## Record set:
****
(** C6: for a tower with the range of the stat table and any list of
    live enemies, [find_target] returns none exactly when no enemy of
    the list is within range; otherwise it returns an enemy [c] of the
    list that is within range, strictly nearer than every enemy within
    range that comes before it in the list, and at least as near as
    every one that comes after it: the nearest, and the first among
    equally near ones.  The distances compared are the binary64 values
    of [math.sqrt(dx**2 + dy**2)]; for a tower and enemies at integer
    points of the screen (coordinates from 0 to 1023) that value is the
    square root of the exact square [d2] of the Euclidean distance, and
    the comparisons of the code are those of the exact squares: within
    range means [d2 <= range^2], nearer means a smaller [d2].  The
    enemies of the game are at such points, in every state of the main
    loop and when the towers look for their targets during a tick, and
    its towers have the ranges of the stat table.  In every tick of a
    game that is being played, each tower ends with the target that
    [find_target] returns for the enemies that are live after the enemy
    step of that tick, where they are then; the target the tower had
    before plays no part. *)
Theorem find_target_nearest_enemy (t : Tower) (h : list Enemy) (ids : list nat) :
  Tower_ok t ->
  let dist id := tower_distance t (h !!! id) in
  let near id := PrimFloat.leb (dist id) (float_of_Z (range t)) in
  match find_target t h ids with
  | Some c =>
      near c = true
      /\ exists before after, ids = before ++ c :: after
         /\ (forall j, j ∈ before -> near j = true ->
                       PrimFloat.ltb (dist c) (dist j) = true)
         /\ (forall j, j ∈ after -> near j = true ->
                       PrimFloat.leb (dist c) (dist j) = true)
  | None => forall j, j ∈ ids -> near j = false
  end
  /\ (forall pt : nat -> Z * Z,
        on_screen (site t) = true ->
        (forall j, j ∈ ids -> on_screen (pt j) = true /\ at_point (h !!! j) (pt j)) ->
        let d2 j := sq_from t (pt j) in
        (forall j, j ∈ ids ->
           dist j = sqrt_Z (d2 j) /\ near j = (d2 j <=? range t ^ 2))
        /\ match find_target t h ids with
           | Some c =>
               d2 c <= range t ^ 2
               /\ exists before after, ids = before ++ c :: after
                  /\ (forall j, j ∈ before -> d2 j <= range t ^ 2 -> d2 c < d2 j)
                  /\ (forall j, j ∈ after -> d2 j <= range t ^ 2 -> d2 c <= d2 j)
           | None => forall j, j ∈ ids -> range t ^ 2 < d2 j
           end)
  /\ (forall old, find_target (set_target old t) h ids = find_target t h ids)
  /\ (forall g, played g ->
        Forall Tower_ok (towers g)
        /\ (forall id, id ∈ enemies g ->
              exists q, on_screen q = true /\ at_point (heap g !!! id) q)
        /\ (state g = PLAYING ->
            let g2 := update_enemies (before_enemies g) in
            forall id, id ∈ enemies g2 ->
              exists q, on_screen q = true /\ at_point (heap g2 !!! id) q))
  /\ (forall g, state g = PLAYING ->
        let g2 := update_enemies (before_enemies g) in
        update g = update_projectiles (update_towers g2)
        /\ length (towers (update g)) = length (towers g)
        /\ forall i t0, towers g !! i = Some t0 ->
             exists t1, towers (update g) !! i = Some t1
               /\ target t1 = find_target t0 (heap g2) (enemies g2)
               /\ t1 = fst (tower_turn g2 t0)).
Proof.
  intros Hok dist near.
  assert (Hfloat :
    match find_target t h ids with
    | Some c =>
        near c = true
        /\ exists before after, ids = before ++ c :: after
           /\ (forall j, j ∈ before -> near j = true ->
                         PrimFloat.ltb (dist c) (dist j) = true)
           /\ (forall j, j ∈ after -> near j = true ->
                         PrimFloat.leb (dist c) (dist j) = true)
    | None => forall j, j ∈ ids -> near j = false
    end).
  { destruct (find_target_inv t h Hok ids) as (m & Hm & Hle & Hc).
    cbv zeta in Hle, Hc.
    destruct (find_target t h ids) as [c|].
    - destruct Hc as (-> & Hnc & before & after & -> & Hb).
      split; [exact Hnc|]. exists before, after. split; [reflexivity|].
      split; [exact Hb|]. intros j Hj Hn. apply Hle; [|exact Hn].
      apply elem_of_app. right. now apply elem_of_cons; right.
    - apply Hc. }
  split; [exact Hfloat|]. split; [|split; [|split]].
  - intros pt Ht Hpt d2.
    assert (Hd : forall j, j ∈ ids ->
              dist j = sqrt_Z (d2 j) /\ near j = (d2 j <=? range t ^ 2)
              /\ 0 <= d2 j < 2 ^ 21).
    { intros j Hj. destruct (Hpt j Hj) as [Hq Hat]. split; [|split].
      - now apply tower_distance_exact.
      - now apply in_range_exact.
      - now apply sq_from_small. }
    split; [intros j Hj; destruct (Hd j Hj) as (? & ? & _); now split|].
    destruct (find_target t h ids) as [c|].
    + destruct Hfloat as (Hnc & before & after & Hids & Hb & Ha).
      assert (Hin : forall j, j ∈ before \/ j = c \/ j ∈ after -> j ∈ ids).
      { intros j Hj. rewrite Hids. apply elem_of_app.
        destruct Hj as [Hj | [-> | Hj]]; [now left | right; now left | right; now right]. }
      destruct (Hd c (Hin c ltac:(auto))) as (Hdc & Hncc & Hbc).
      split; [apply Z.leb_le; now rewrite <- Hncc|].
      exists before, after. split; [exact Hids|]. split.
      * intros j Hj Hr. destruct (Hd j (Hin j ltac:(auto))) as (Hdj & Hnj & Hbj).
        apply Z.ltb_lt. rewrite <- (sqrt_Z_ltb (d2 c) (d2 j) Hbc Hbj), <- Hdc, <- Hdj.
        apply Hb; [exact Hj|]. rewrite Hnj. now apply Z.leb_le.
      * intros j Hj Hr. destruct (Hd j (Hin j ltac:(auto))) as (Hdj & Hnj & Hbj).
        apply Z.leb_le. rewrite <- (sqrt_Z_leb (d2 c) (d2 j) Hbc Hbj), <- Hdc, <- Hdj.
        apply Ha; [exact Hj|]. rewrite Hnj. now apply Z.leb_le.
    + intros j Hj. destruct (Hd j Hj) as (_ & Hnj & _).
      apply Z.leb_gt. rewrite <- Hnj. now apply Hfloat.
  - intros old. apply find_target_ignores_target.
  - intros g Hp. pose proof (played_fair g Hp) as Hfair.
    split; [apply (played_sound g Hp)|]. split.
    + intros id Hid. destruct Hfair as (_ & (kind & age & Hstep) & _).
      now apply (in_step_at_point kind age).
    + intros Hs g2 id Hid. destruct (tick_in_step g Hfair Hs) as (kind & age & Hstep).
      now apply (in_step_at_point kind age).
  - intros g Hs g2. split; [exact (update_playing g Hs)|].
    pose proof (update_towers_after g Hs) as Htow. cbv zeta in Htow. fold g2 in Htow.
    split; [rewrite Htow; apply length_fmap|].
    intros i t0 Hi. exists (fst (tower_turn g2 t0)). split; [|split].
    + rewrite Htow, list_lookup_fmap, Hi. reflexivity.
    + apply tower_turn_target.
    + reflexivity.
Qed.
Lemma remove_member_ok user_id nm :
  index_inv nm →
  ∃ nm', _remove_member user_id nm = (inl tt, nm')
    ∧ index_inv nm'
    ∧ tlds nm' = tlds nm ∧ member_names nm' = member_names nm
    ∧ excluded_members nm' = excluded_members nm
    ∧ mxid_to_servers nm' = delete user_id (mxid_to_servers nm)
    ∧ ∀ s, user_id ∉ mxids_of nm' s.
Proof.
  intros [Hbi Hne].
  unfold _remove_member, mbind, M_bind, bind, gets, modify. cbv beta iota.
  set (old := default ∅ (mxid_to_servers nm !! user_id)).
  set (nm1 := set_mxid_to_servers (delete user_id) nm).
  assert (tlds nm1 = tlds nm ∧ member_names nm1 = member_names nm
     ∧ excluded_members nm1 = excluded_members nm
     ∧ mxid_to_servers nm1 = delete user_id (mxid_to_servers nm))
    as (T1&M1&Ex1&X1) by done.
  assert (Hm1 : ∀ s, mxids_of nm1 s = mxids_of nm s) by done.
  assert (Hne1 : no_empty_server nm1) by done.
  clearbody nm1.
  destruct (remove_loop_ok user_id (elements old) nm1)
    as (nm2&E2&F2&N2&P2); [apply NoDup_elements|done| |].
  { intros s Hs%elem_of_elements. rewrite Hm1. by apply Hbi. }
  exists nm2. split; [done|].
  destruct F2 as (T2&M2&X2&Ex2).
  assert (∀ s, user_id ∉ mxids_of nm2 s) as Hgone.
  { intros s. rewrite P2, Hm1.
    destruct (decide (s ∈ elements old)) as [Hs|Hs]; [set_solver|].
    rewrite elem_of_elements in Hs. intros Hin. by apply Hs, Hbi. }
  split; [|repeat split; congruence]. split; [|done].
  intros s u. unfold servers_of. rewrite X2, X1.
  destruct (decide (u = user_id)) as [->|Hu].
  - rewrite lookup_delete_eq. simpl. specialize (Hgone s). set_solver.
  - rewrite lookup_delete_ne by done. rewrite P2, Hm1.
    specialize (Hbi s u). unfold servers_of in Hbi. rewrite <-Hbi.
    generalize (mxids_of nm s). intros A.
    destruct (decide (s ∈ elements old)); set_unfold; naive_solver.
Qed.


(** [parse_name] returns. *)

Lemma lower_char_dot c : (lower_char c =? ".")%char = (c =? ".")%char.
Proof. by destruct c as [[] [] [] [] [] [] [] []]. Qed.

Lemma contains_dot_lower w : contains_dot (lower w) = contains_dot w.
Proof.
  induction w as [|c t IH]; [done|]. simpl. by rewrite lower_char_dot, IH.
Qed.

Lemma split_last_dot_is_Some w :
  contains_dot w = true → is_Some (split_last_dot w).
Proof.
  induction w as [|c t IH]; [done|]. simpl. intros H.
  destruct (split_last_dot t) as [[d tld]|]; [by eexists|].
  destruct (c =? ".")%char; [by eexists|]. simpl in H.
  destruct (IH H) as [? [=]].
Qed.
(* ===== verification/Prelude.v ===== *)
(** rustX: a verification development.

    rustX runs conversations of a human, a model and tools.  Work arrives in a durable Inbox;
    an attempt adopts it into the canonical conversation, streams a model response, runs the
    tool calls of that response and commits the results; what a stream shows while it runs
    is published frame by frame and reconciled with what was committed; a long conversation
    is compacted; a Goal and a scheduler bring in autonomous work.  Each of these parts keeps
    a durable state that must survive crashes, retries and concurrent callers.  The
    development models the parts that decide this, from the source under [src/src/], and
    proves what they promise.

    ** The parts and how they meet

    - [Prelude], [Text], [Json]: Rust's [Result] as a monad ([?] is bind, a panic an
      explicit [fault]), checked integers, iterator methods, strings as scalar values with
      their UTF-8 lengths, JSON values; generic lemmas on lists, filters, maps and
      reachability; the tactic [inv_result] and the hint database [rustx].
    - [Message] ([message/types.rs], [message/content.rs], [tools/types.rs]): the three
      message roles and their blocks, used by every later file.
    - [Goal] ([goal.rs]): the revisioned Goal and its transition function.  [Inbox] stores it.
    - [Todo], [TodoList], [TodoTool] ([tools/todo.rs], [tools/native/todo/], the commit in
      [agent/execution/tools.rs]): the task list and its validation; the mutations of a batch,
      staging, settlement and rebuild; the tool, and the batch as the attempt drives it.
    - [Publication], [PublicationStore] ([publication/frame.rs], [publication/coalescer.rs],
      [agent/execution/publication.rs]; [durable/sqlite/publication.rs],
      [publication/proposal.rs]): frames, their coalescing and audit in memory; the
      stream, frame, proposal and audit tables with one transaction each.
    - [Assembly] ([model/assembly.rs], [model/event.rs], [model/finish.rs]): a provider stream
      becomes one Assistant content or a violation; what it publishes is [Publication]'s.
    - [Conversation] ([conversation/]): Ledger, Surface, selection and the one commit path.
    - [Attempt] ([agent/state.rs], [agent/cancellation.rs], [runtime/cancellation.rs]): the
      state machine of an attempt, and the start and commit gates as threads whose
      statements interleave.
    - [Planning] ([context/planning.rs], [context/engine.rs], [context/summarizer.rs]): the
      prefix one compaction retires.  The estimator is the class [ContextEngine], with the
      promise [MonotoneEngine] of the engines that make it.
    - [Authority], [Capacity] ([runtime/auxiliary/authority.rs], [context/compaction_budget.rs],
      [runtime/auxiliary/capacity.rs]): the allowance and usage of auxiliary requests, and the
      semaphores such calls reserve.
    - [Inbox] ([durable/sqlite/inbox.rs], [durable/inbox.rs], with [canonical/ledger.rs] and
      [append_validation.rs]): acceptance, adoption, edits and Goal rounds, one transaction
      each; the Ledger rows and the transcript order they use.
    - [Schedule], [ScheduleStore] ([scheduler.rs], [scheduler/calendar.rs];
      [durable/sqlite/schedule.rs], [scheduled_workflow.rs]): timings and occurrences; the
      schedule commands and admissions.  An admission calls [Inbox]'s acceptance, and the
      runs of [ScheduleStore] contain those of [Inbox].

    - [ScheduledStart], [StartRecovery] ([durable/sqlite/scheduled_workflow.rs],
      [runtime/workflow/scheduled/], the event rules of [durable/sqlite/journal.rs] and
      [journal/reference.rs] on scheduled interactions;
      [runtime/conversation_runtime/scheduled.rs], [scheduler.rs]): what becomes of an
      admitted start: its claim, effect receipts, interactions, settlement and retention; the
      proof of its effects from native evidence, the settlement loop and the operator's
      controls.  The runs of [ScheduledStart] are runs of [ScheduleStore], with its tables
      refined.
    - [Workflow], [WorkflowGraph], [WorkflowFlow] ([runtime/workflow.rs], [workflow/flow.rs]):
      the Workflow language; the checks of a block's graph with its topological order; the
      activation proofs that decide which producers a node may read.  Decision diagrams are
      the class [Bdds] with the laws [BddLaws]; [Formulas] is an instance by truth tables.
    - [WorkflowBudget], [WorkflowRun] ([workflow/execution.rs], with [bounded_value_bytes] of
      [workflow/expressions.rs]): the budgets of a run, its reservations of bytes, the
      Variable Assigner and the merge of its writes; the loop that runs the nodes of a block
      concurrently.  [WorkflowRun] runs the program [WorkflowGraph] accepts, takes its
      completions' writes through [WorkflowBudget], and meets the scopes of [WorkflowFlow].
    - [WorkflowSchema], [WorkflowExpr] ([runtime/workflow.rs], [workflow/defaults.rs];
      [workflow/expressions.rs], [expressions/inference.rs], [references.rs]): the schemas of
      values, their compatibility and defaults; the typing, the evaluation and the reads of
      values and conditions.  The validator of JSON Schema is the class [Validator] with the
      documented laws [JsonSchema]; [Checks] is an instance.
    - [WorkflowSound]: the two together, for the nodes of a root block as [WorkflowRun] runs
      them.
    - [Lifecycle] ([runtime/types.rs]): the states of a conversation's runtime and the guards
      of its admitted operations.  A part of the runtime that counts its own guards takes
      them through [native_ok]; [RendezvousSafety] does.
    - [Scalars], [Questionnaire] ([events/interaction.rs], [events/review.rs]): what a human
      may be asked and may answer, its validation and normal forms; the calendar and URL
      parsers are the class [Formats], the digests the class [Digests].
    - [Interaction], [Rendezvous] ([runtime/interaction.rs]): the coordinator of questions to
      a human: its requests, facts and pending collection, each operation on it a function;
      then the asynchronous operations as tasks, [Task], that run from one lock or await to
      the next and interleave with each other, with cancellations, with drops of payloads and
      with [Lifecycle]'s own steps.  Waiters meet their answer on a oneshot channel.
    - [RendezvousSafety], [RendezvousFacts]: the theorems on its runs.  The first gives every
      guard, channel end, identity and payload a weight no critical section increases; the
      second carries what each task knows to be recorded.

    A component is a record of its state, one definition per operation that returns the new
    state or the source's error, and, where operations interleave, a step relation whose
    reflexive transitive closure gives the reachable states ([gate_step], [budget_step],
    [cap_step], [inbox_step], [schedule_step], [starts_step], [native_step],
    [step] of [Rendezvous], the traces [run] of [WorkflowRun] and the runs of [PublicationStore] and
    [TodoTool]).  A definition has the name of the Rust item it translates where Rocq allows
    it.  An invariant record ([inbox_ok], [schedule_ok], ...) is shown to hold at the start
    and across every step; the theorems about runs are read off it.  Each theorem with a
    hypothesis is applied to a concrete state at the end of its file, that of
    [RendezvousSafety] in [RendezvousFacts], on the same run as its own.

    ** What is shown

    - Publication.  What a stream publishes agrees with what is committed or audited, and no
      Assistant is canonical without its terminal; settled and audited streams are frozen; an
      audit is always possible; coalescing changes neither content nor order, numbers frames
      without a gap and keeps the buffer bounded; a settlement survives its encoding.
    - Tasks.  The committed list is the one of the history after any batches and rebuilds;
      a tool call applies all of its mutations or none; validation accepts exactly the well
      formed lists, and the cycle search is exact.
    - Assembly.  A finished turn is acceptable to the conversation, carries exactly the text
      of its deltas and has its tool calls consistent with its finish.
    - Conversation.  A commit appends one fresh message or is refused with its own error;
      earlier revisions keep their meaning; the recovery gate is exact; the search for a
      context identity ends.
    - Attempt.  No model start follows the cancellation of the attempt however calls
      interleave; the gates do not deadlock; an attempt settles once; an executor can not
      cancel or relabel what it was lent.
    - Compaction and auxiliary calls.  The planned prefix is the best admissible one, by
      either search; a compaction starts at most 12 requests and keeps its deadline;
      reported usage is exact; capacity limits hold and nothing leaks.
    - Inbox.  A correlated acceptance is answered the same for ever; adoption moves exactly
      the pending prefix, in order and once; accepted work is not lost or doubled; every
      autonomous round is accounted to the Goal's budget.
    - Scheduler.  A revision of a schedule is admitted at most once, and a due one is
      admitted; a committed command is replayed without effect; counts stay within their
      bounds; a late occurrence is the latest aligned one.
    - Scheduled starts.  The detailed tables refine the scheduler's; a start is claimed by
      one owner; it settles only with every receipt proven and every interaction answered,
      and then stays; nothing begins after a cancellation; receipts have no gap; with
      evidence of its owners the settlement loop ends.
    - Workflows.  An accepted block has one Start and an order in which every edge goes
      forward; under every choice of exits, a producer in the scope of a node has run before
      it and its schema tells success from failure; two unordered writers never both run;
      an Aggregate always finds a source.  At run time a node starts at most once, after
      all nodes before it and never after a failure; the scope it was compiled with is
      there, with the values its producers committed; a block that ends has run exactly the
      nodes its exits lead to, or reports every failure; no reachable state is stuck.  An
      Assigner keeps types, and bytes are charged exactly.  A schema found compatible with
      another admits no value the other refuses; an input with its defaults meets what the
      compiler assumes of it; and so no expression of a started node goes wrong, but for the
      bounds on sizes and depth.

    - Interactions.  Every question has one identity, one recorded request, at most one
      decision and one settlement, whoever answers, cancels, drains or loses the parent at
      the same time; nothing is shown or told before it is recorded; a waiter and a responder
      are told the same, recorded outcome; no waiter is orphaned; a quiescent conversation
      has no question left.  A response is accepted exactly when its settlement may be
      stored; a submission has one normal form, and a scalar one spelling; the pages of the
      pending collection are consistent.
    - Lifecycle.  The states go one way, quiescence is final and without live guards, and an
      idle drain never closes over an active operation.

    ** Bounds and fuel

    Unsigned integers are [N] with their width in the checked and saturating operations the
    source uses; SQLite integers stop at [i64_max].  The fuel of [Todo.closes_cycle] is one
    more than the blocker references of the list and the candidate, each of which the search
    pushes at most once; [Todo.closes_cycle_correct] covers that it never runs out.
    [Conversation.allocate_context_message_id] has one more step than the Ledger has
    messages, which suffices because each refused candidate is a distinct Ledger identity.
    The binary search of [Planning] has as much fuel as there are boundaries and halves its
    range each step.  Kahn's algorithm has one turn per node and the search of the reachable
    nodes one per edge and the Start; [topological_order_exact] and [reachable_nodes_exact]
    show that they end within them.  The search for the compatibility of two schemas has one level for each of their depths,
    and [schemas_compatible_sound] shows that it decides; the checks of schemas and the filling
    in of defaults recurse once per level they are allowed.  The worklist of a settled node resolves each node at most
    once, so [resolve] has one turn per node; [resolve_ok] shows that it ends.  The settlement loop of [StartRecovery] runs over a list with one
    observation for each turn; [StartRecovery.finish_settles] says how many suffice.  Other
    recursion is structural.

    ** What is left out

    - Third-party and generated code is a parameter or a class with its documented laws:
      serde's encodings, SHA-256, chrono's text formats, the croner calendar, tokio's
      cancellation token and semaphores (their documented counting), token estimators.
      Timestamps are instants; stored timestamp text is compared as the instant, which is
      its order for the years 0 to 9999.
    - Disk faults, row encodings, observation layouts, receipts and display indexes: they
      never decide an outcome of the operations modelled.
    - The preparation of a scheduled start's contract and the run of its graph, the polling
      driver and the summary read of the scheduler.  [accept_inbound_with_event] and [accept_subagent_terminal]
      combine an acceptance with a Journal event whose rules are not modelled.
    - Of workflows: the checks of single node kinds, the rounds of Loop and Iteration, the
      native calls, the authoring analysis with its budget and the read model; a node's
      work is what its owner reports to [complete].  [control_flow] leaves out the activation scopes it ends with;
      they are [activation_scopes].
    - Of interactions: the layouts of observations, the test gates and synchronous test
      paths, the JSON schemas, and the mark a failed questionnaire leaves on its attempt.  A
      route and the durable commit answer as they like; the identities are as the source
      spells them.
    - Subagent processes, capability composition, native tools,
      provider adapters, the app server and observation projections: mostly I/O, process
      control and read models.

    Publication carryover, the rounds of Loop and Iteration and the scheduler's driver are
    the parts closest to what is modelled; they are not. *)

From stdpp Require Export base gmap sets list strings numbers sorting.
From stdpp Require Import options.

Declare Scope rustx_scope.
Delimit Scope rustx_scope with rustx.
Open Scope rustx_scope.
(* ===== verification/Json.v ===== *)
(** [serde_json::Value] and [BTreeMap<String, _>].

    Both are third-party or standard-library types; the model keeps their constructors
    and the map operations the sources call.  A [BTreeMap] is an association list in
    ascending key order: [map_insert] keeps the order, and iteration is the list. *)

From S2P Require Import Prelude Text.
From stdpp Require Import options.

(** [BTreeMap::get], [insert] and [remove]. *)
Section btree.
Context {V : Type}.
Implicit Types m : list (str * V).

Fixpoint map_get (k : str) m : option V :=
  match m with
  | [] => None
  | (k', v) :: m => if decide (k = k') then Some v else map_get k m
  end.

Fixpoint map_insert (k : str) (v : V) m : list (str * V) :=
  match m with
  | [] => [(k, v)]
  | (k', v') :: m' =>
      match str_cmp k k' with
      | Lt => (k, v) :: m
      | Eq => (k, v) :: m'
      | Gt => (k', v') :: map_insert k v m'
      end
  end.

Fixpoint map_remove (k : str) m : list (str * V) :=
  match m with
  | [] => []
  | (k', v') :: m' => if decide (k = k') then map_remove k m' else (k', v') :: map_remove k m'
  end.

(** The keys of a [BTreeMap] are strictly ascending. *)
Definition map_sorted m : Prop := StronglySorted str_lt m.*1.

Lemma map_get_insert k k' v m :
  map_get k' (map_insert k v m) = if decide (k' = k) then Some v else map_get k' m.
Proof.
  induction m as [|[k0 v0] m IH]; cbn; [done|].
  pose proof (str_cmp_eq k k0) as Heq.
  destruct (str_cmp k k0) eqn:E; cbn.
  - rewrite (proj1 Heq eq_refl). by repeat case_decide.
  - done.
  - rewrite IH. repeat case_decide; subst; try done. naive_solver.
Qed.

Lemma map_get_remove k k' m :
  map_get k' (map_remove k m) = if decide (k' = k) then None else map_get k' m.
Proof.
  induction m as [|[k0 v0] m IH]; cbn; [by case_decide|].
  repeat case_decide; subst; cbn; rewrite ?IH; repeat case_decide; congruence.
Qed.

Lemma elem_of_map_insert k v m k' :
  k' ∈ (map_insert k v m).*1 → k' = k ∨ k' ∈ m.*1.
Proof.
  induction m as [|[k0 v0] m IH]; cbn; [set_solver|].
  destruct (str_cmp k k0); cbn; set_solver.
Qed.

Lemma map_insert_sorted k v m : map_sorted m → map_sorted (map_insert k v m).
Proof.
  unfold map_sorted. induction m as [|[k0 v0] m IH]; cbn; [repeat constructor|].
  intros [Hs Hall]%StronglySorted_inv. pose proof (str_cmp_antisym k k0) as Ha.
  destruct (str_cmp k k0) eqn:E; cbn in *.
  - apply str_cmp_eq in E as ->. by constructor.
  - constructor; [by constructor|]. constructor; [done|].
    eapply Forall_impl; [done|]. intros x Hx. by trans k0.
  - constructor; [auto|]. apply Forall_forall. intros x [->|Hx]%elem_of_map_insert.
    + done.
    + by eapply (proj1 (Forall_forall _ _) Hall).
Qed.

Lemma elem_of_map_remove k m k' : k' ∈ (map_remove k m).*1 → k' ∈ m.*1.
Proof. induction m as [|[k0 v0] m IH]; cbn; [done|]. case_decide; cbn; set_solver. Qed.

Lemma map_remove_sorted k m : map_sorted m → map_sorted (map_remove k m).
Proof.
  unfold map_sorted. induction m as [|[k0 v0] m IH]; cbn; [done|].
  intros [Hs Hall]%StronglySorted_inv. case_decide; cbn; [auto|].
  constructor; [auto|]. apply Forall_forall. intros x Hx%elem_of_map_remove.
  by eapply (proj1 (Forall_forall _ _) Hall).
Qed.
End btree.

(** [serde_json::Number]: the integers exactly, a float as its printed form. *)
Inductive json_number :=
| PosInt (n : N)
| NegInt (z : Z)
| Float (repr : str).

(** [serde_json::Value]; an object is a [BTreeMap] (the [preserve_order] feature is off). *)
Inductive json :=
| Null
| Bool (b : bool)
| Number (n : json_number)
| String (s : str)
| Array (l : list json)
| Object (m : list (str * json)).

#[export] Instance json_number_eq_dec : EqDecision json_number.
Proof. solve_decision. Defined.

Definition json_eq_dec_fix : ∀ x y : json, {x = y} + {x ≠ y}.
Proof.
  fix IH 1. intros x y. unfold EqDecision, Decision in *.
  decide equality.
  - apply bool_dec.
  - apply (decide (_ = _)).
  - apply (decide (_ = _)).
  - by apply List.list_eq_dec.
  - apply List.list_eq_dec. intros [k v] [k' v']. decide equality. apply (decide (_ = _)).
Defined.
#[export] Instance json_eq_dec : EqDecision json := json_eq_dec_fix.

(** [Value::is_null] *)
Definition is_null (v : json) : bool := match v with Null => true | _ => false end.

Example json_eq_dec_computes :
  bool_decide (Object [(lit "k", Array [Null; Bool true])]
               = Object [(lit "k", Array [Null; Bool true])]) = true.
Proof. vm_compute. reflexivity. Qed.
****
## What you have to do:
Report every line of the records that contains the word "provider".

## Exercise result:
    - [Assembly] ([model/assembly.rs], [model/event.rs], [model/finish.rs]): a provider stream
      provider adapters, the app server and observation projections: mostly I/O, process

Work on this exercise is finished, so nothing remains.